Kısa bir aranın ardından tekrar merhabalar. Günlük hayatımızda hepimizin icra ettiği meslekler var. Yeri geldiği zaman işimize daha fazla odaklanırız ve yapmamız gereken bir işin üzerine kimi zaman azim ile kimi zaman da hırs ile düşeriz. Peki, bunlar aynı şey midir?
Bu iki kelimeye günlük hayatımızda sık sık rastlarız. Genellikle aynı anlama geldiğini düşünür ve bu kelimelerin kullanımını birbirinin yerine yaparız. İnşallah bu yazının sonunda ‘azim’ ve ‘hırs’ kelimelerindeki farklılıkları irdeleyip, aynı anlamlara gelmediklerini görmeye çalışacağız.
Türk Dil Kurumu’nun sözlüğünde azim kelimesi ‘bir işteki engelleri yenme kararlılığı’ olarak geçer. Ayrıca azim kelimesinde tevekkül etme ve sabır da vardır. Yani bir işi yaparken elimizden geleni yapıp neticesini Cenab-ı Hakk’ın takdirine bırakmak vardır. Bu noktada kişi benliğini bir kenara bırakır ve kendisini yaptığı işe verir. Sabırla adım adım ilerler ve Allah’ın varlığını unutmadan işine devam eder. Kişinin beşeri sıfatı ne olursa olsun, dünyevi isteği olmadan sadece o yaptığı işi bir neticeye ulaştırmayı diler.

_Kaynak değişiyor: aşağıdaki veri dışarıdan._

Lemma a2b_base64_filter (s : bytes) (quad_pos : nat) (leftchar : N) (pads : nat) :
  a2b_base64 (List.filter is_b64_char s) quad_pos leftchar pads
  = a2b_base64 s quad_pos leftchar pads.
Proof.
  revert quad_pos leftchar pads.
  induction s as [|ch rest IH]; intros quad_pos leftchar pads; [reflexivity|].
  cbn [List.filter]. unfold is_b64_char at 1.
  destruct (bool_decide (ch = b64_pad)) eqn:Ep.
  - cbn [orb a2b_base64]. rewrite Ep.
    destruct (Nat.leb 2 quad_pos); [|apply IH].
    destruct (Nat.leb 4 (quad_pos + S pads)); [reflexivity|apply IH].
  - cbn [orb]. destruct (b64_index ch) as [v|] eqn:Ei.
    + cbn [a2b_base64]. rewrite Ep, Ei.
      destruct quad_pos as [|[|[|q]]]; rewrite IH; reflexivity.
    + cbn [a2b_base64]. rewrite Ep, Ei. apply IH.
Qed.

Lemma map_filter_b64 (s : str) :
  List.map byte_of_N (List.filter is_b64_code s)
  = List.filter is_b64_char (List.map byte_of_N s).
Proof.
  induction s as [|c s IH]; [reflexivity|]. cbn [List.filter List.map].
  unfold is_b64_code at 1. destruct (is_b64_char (byte_of_N c)); cbn [List.map];
    now rewrite IH.
Qed.

Lemma is_ascii_str_filter (f : N -> bool) (s : str) :
  is_ascii_str s = true -> is_ascii_str (List.filter f s) = true.
Proof.
  unfold is_ascii_str. induction s as [|c s IH]; [reflexivity|].
  cbn [forallb List.filter]. intros H. apply andb_true_iff in H as [H1 H2].
  destruct (f c); cbn [forallb]; [rewrite H1|]; now apply IH.
Qed.

Lemma b64decode_filter (s : str) :
  is_ascii_str s = true -> b64decode (List.filter is_b64_code s) = b64decode s.
Proof.
  intros H. unfold b64decode, encode_ascii.
  fold (is_ascii_str s). fold (is_ascii_str (List.filter is_b64_code s)).
  rewrite H, (is_ascii_str_filter _ _ H), map_filter_b64.
  apply a2b_base64_filter.
Qed.

Lemma decrypt_value_ext (enc1 enc2 : str) (w : world) :
  b64decode enc1 = b64decode enc2 -> decrypt_value enc1 w = decrypt_value enc2 w.
Proof. intros H. unfold decrypt_value, bind, lift. now rewrite H. Qed.

(** X3: [decrypt_value] reads the stored text leniently: in ASCII text every
    character outside the base64 alphabet (a space, a line break) is
    skipped, so an envelope with such characters put in decrypts as
    before; text with a character beyond ASCII is refused with
    [ValueError]. *)
Theorem decrypt_value_skips_foreign_characters (enc : str) (w : world) :
  (is_ascii_str enc = true ->
   decrypt_value enc w = decrypt_value (List.filter is_b64_code enc) w)
  /\ (is_ascii_str enc = true ->
      forall p w0 w',
        length (aes_key w0) = 32%nat -> aes_key w = aes_key w0 ->
        encrypt_value p w0 = (Ok (List.filter is_b64_code enc), w') ->
        decrypt_value enc w = (Ok p, w))
  /\ (is_ascii_str enc = false ->
      decrypt_value enc w
      = (Raise (ValueError "string argument should contain only ASCII characters"),
         w)).
Proof.
  repeat split.
  - intros H. apply decrypt_value_ext. symmetry. now apply b64decode_filter.
  - intros H p w0 w' Hk Ek He.
    rewrite (decrypt_value_ext enc (List.filter is_b64_code enc)) by
      (symmetry; now apply b64decode_filter).
    destruct (encrypt_value_inv p w0 _ w' He) as (data & Hd & -> & _).
    rewrite <- Ek.
    apply decrypt_value_envelope;
      [exact Hd|now rewrite Ek|apply drawn_nonce_length].
  - intros H. unfold decrypt_value, bind, get_aes_key, lift, b64decode,
      encode_ascii. fold (is_ascii_str enc). now rewrite H.
Qed.

Lemma decrypt_value_skips_foreign_characters_witness :
  let w := sample_world ∅ [] in
  let broken := firstn 20 sample_envelope ++ [10; 32] ++ skipn 20 sample_envelope in
  decrypt_value broken w = (Ok (py "555-0101"), w)
  /\ decrypt_value (sample_envelope ++ [0xE9]) w
     = (Raise (ValueError "string argument should contain only ASCII characters"),
        w).
Proof.
  intros w broken.
  destruct (decrypt_value_skips_foreign_characters broken w) as (_ & H2 & _).
  destruct (decrypt_value_skips_foreign_characters (sample_envelope ++ [0xE9]) w)
    as (_ & _ & H3).
  split.
  - apply (H2 eq_refl (py "555-0101") w (snd sample_run));
      [reflexivity|reflexivity|vm_compute; reflexivity].
  - apply H3. reflexivity.
Defined.

(** ** The patient repository, further *)

Lemma rows_of_append_row_eq (t : string) (row : list value) (st : store)
    (cols : list column) :
  has_table st t cols ->
  rows_of (append_row t row st) t = rows_of st t ++ [row].
Proof.
  intros (tb & Hl & _). unfold rows_of, append_row.
  now rewrite Hl, lookup_insert_eq.
Qed.

Lemma rows_of_append_row_ne (t t' : string) (row : list value) (st : store) :
  t <> t' -> rows_of (append_row t row st) t' = rows_of st t'.
Proof. intros H. unfold rows_of. now rewrite lookup_append_row_ne. Qed.

Lemma next_id_append_row_eq (t : string) (row : list value) (st : store)
    (cols : list column) :
  has_table st t cols ->
  next_id (append_row t row st) t = (next_id st t + 1)%Z.
Proof.
  intros (tb & Hl & _). unfold next_id, append_row.
  now rewrite Hl, lookup_insert_eq.
Qed.

Lemma sql_select_rows (st : store) (t key : string) (v : value)
    (cols : list column) :
  has_table st t cols ->
  sql_select st t key v
  = Ok (List.filter (fun row => row_matches cols row key v) (rows_of st t)).
Proof.
  intros (tb & Hl & Hc). unfold sql_select, rows_of. now rewrite Hl, Hc.
Qed.


Lemma filter_key_none (cols : list column) (key : string) (id : Z)
    (rows : list (list value)) :
  col_index cols key = Some 0%nat ->
  Forall (fun row => nth 0 row VNull <> VInt id) rows ->
  List.filter (fun row => row_matches cols row key (VInt id)) rows = [].
Proof.
  intros Hk. induction 1 as [|r rs Hr _ IH]; [reflexivity|].
  cbn [List.filter]. unfold row_matches at 1. unfold field. rewrite Hk.
  now rewrite bool_decide_eq_false_2.
Qed.

Lemma keys_below_next_rows (st : store) (t : string) (cols : list column)
    (id : Z) :
  has_table st t cols -> keys_below_next st t -> (next_id st t <= id)%Z ->
  Forall (fun row => nth 0 row VNull <> VInt id) (rows_of st t).
Proof.
  intros (tb & Hl & _) Hwf Hid. specialize (Hwf tb Hl).
  unfold rows_of, next_id in *. rewrite Hl in *.
  eapply Forall_impl; [exact Hwf|].
  intros r (i & Hi & Hlt) E. rewrite Hi in E. injection E as ->. lia.
Qed.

Aynı sözlükte hırs kelimesinin ise iki anlamı bulunmaktadır. Birinci anlamı ‘sonu gelmeyen istek, aşırı tutku’ olarak ikinci anlamı ise ‘öfke, kızgınlık’ olarak geçer. Dikkat edilirse iki anlamda da nefsin varlığını görürüz. Nefsin istekleri sonsuzdur, yeter ki insan nefsine uymaya görsün. Aşırı tutku hissi ya da bir şeye aşırı tutkuyla bağlanmak da nefsi bir histir. Bu tutku hissi bir şahsa da olabilir bir makama da. Bir kişi bir makamı çok arzu edebilir. O makamı elde ettiği zaman daha da yükseğini ister. Sonra daha fazlasını… Nefsi doymaz ve hep daha fazlasını ister. Tabi koltuk sevdası için çevresine verdiği zararı da düşünmek gerekir. Yukarıda saydığımız her şey öfke ve kızgınlık için de geçerlidir. Bu iki kötü eylemde de kişinin nefsi ön plana çıkar. Eğer bunları zehir olarak düşünürsek, insanın damarlarından hızlıca akar, beynine ulaşır; düşünemez, hissi davranır ve daha da elzemi gözünü kör edecek dereceye varır. Kimseye tahammül edemez ve ulaşmak istediği nokta için aklımıza gelebilecek ya da gelmeyecek her şeyi yapabilir.
Sadece yukarıdaki iki paragrafta kısaca değindiklerimiz bile hırs ve azim kelimelerinin aynı anlamda olmadıklarını ve birbirinin yerine kullanılamayacağını göstermektedir. Azimli olan insanın yanında çok sayıda insan vardır. Azimli kişi, ince davranıp, çevresindekileri kırmamaya özen gösterdiği için, kalp kırmanın Kabe’yi yıkmayla aynı şey olduğunu bildiği için, ilişkilerinde dikkatlidir. Vericidir, kendisinden bir şeyler vermeye özen gösterir. Hırslı kişi ise öfkesi ve nefsiyle hareket edeceği için çevresindekileri de kaybeder ve yapayalnız kalır. En iyi arkadaşı kendisidir, yani nefsidir. Kibirli ve gururludur, ‘hep bana, hep bana’ der.
Önümüzdeki hafta tekrar görüşmek üzere inşallah. Allah hepimizi cümle nefsani arzulardan korusun. Muhabbetle efendim.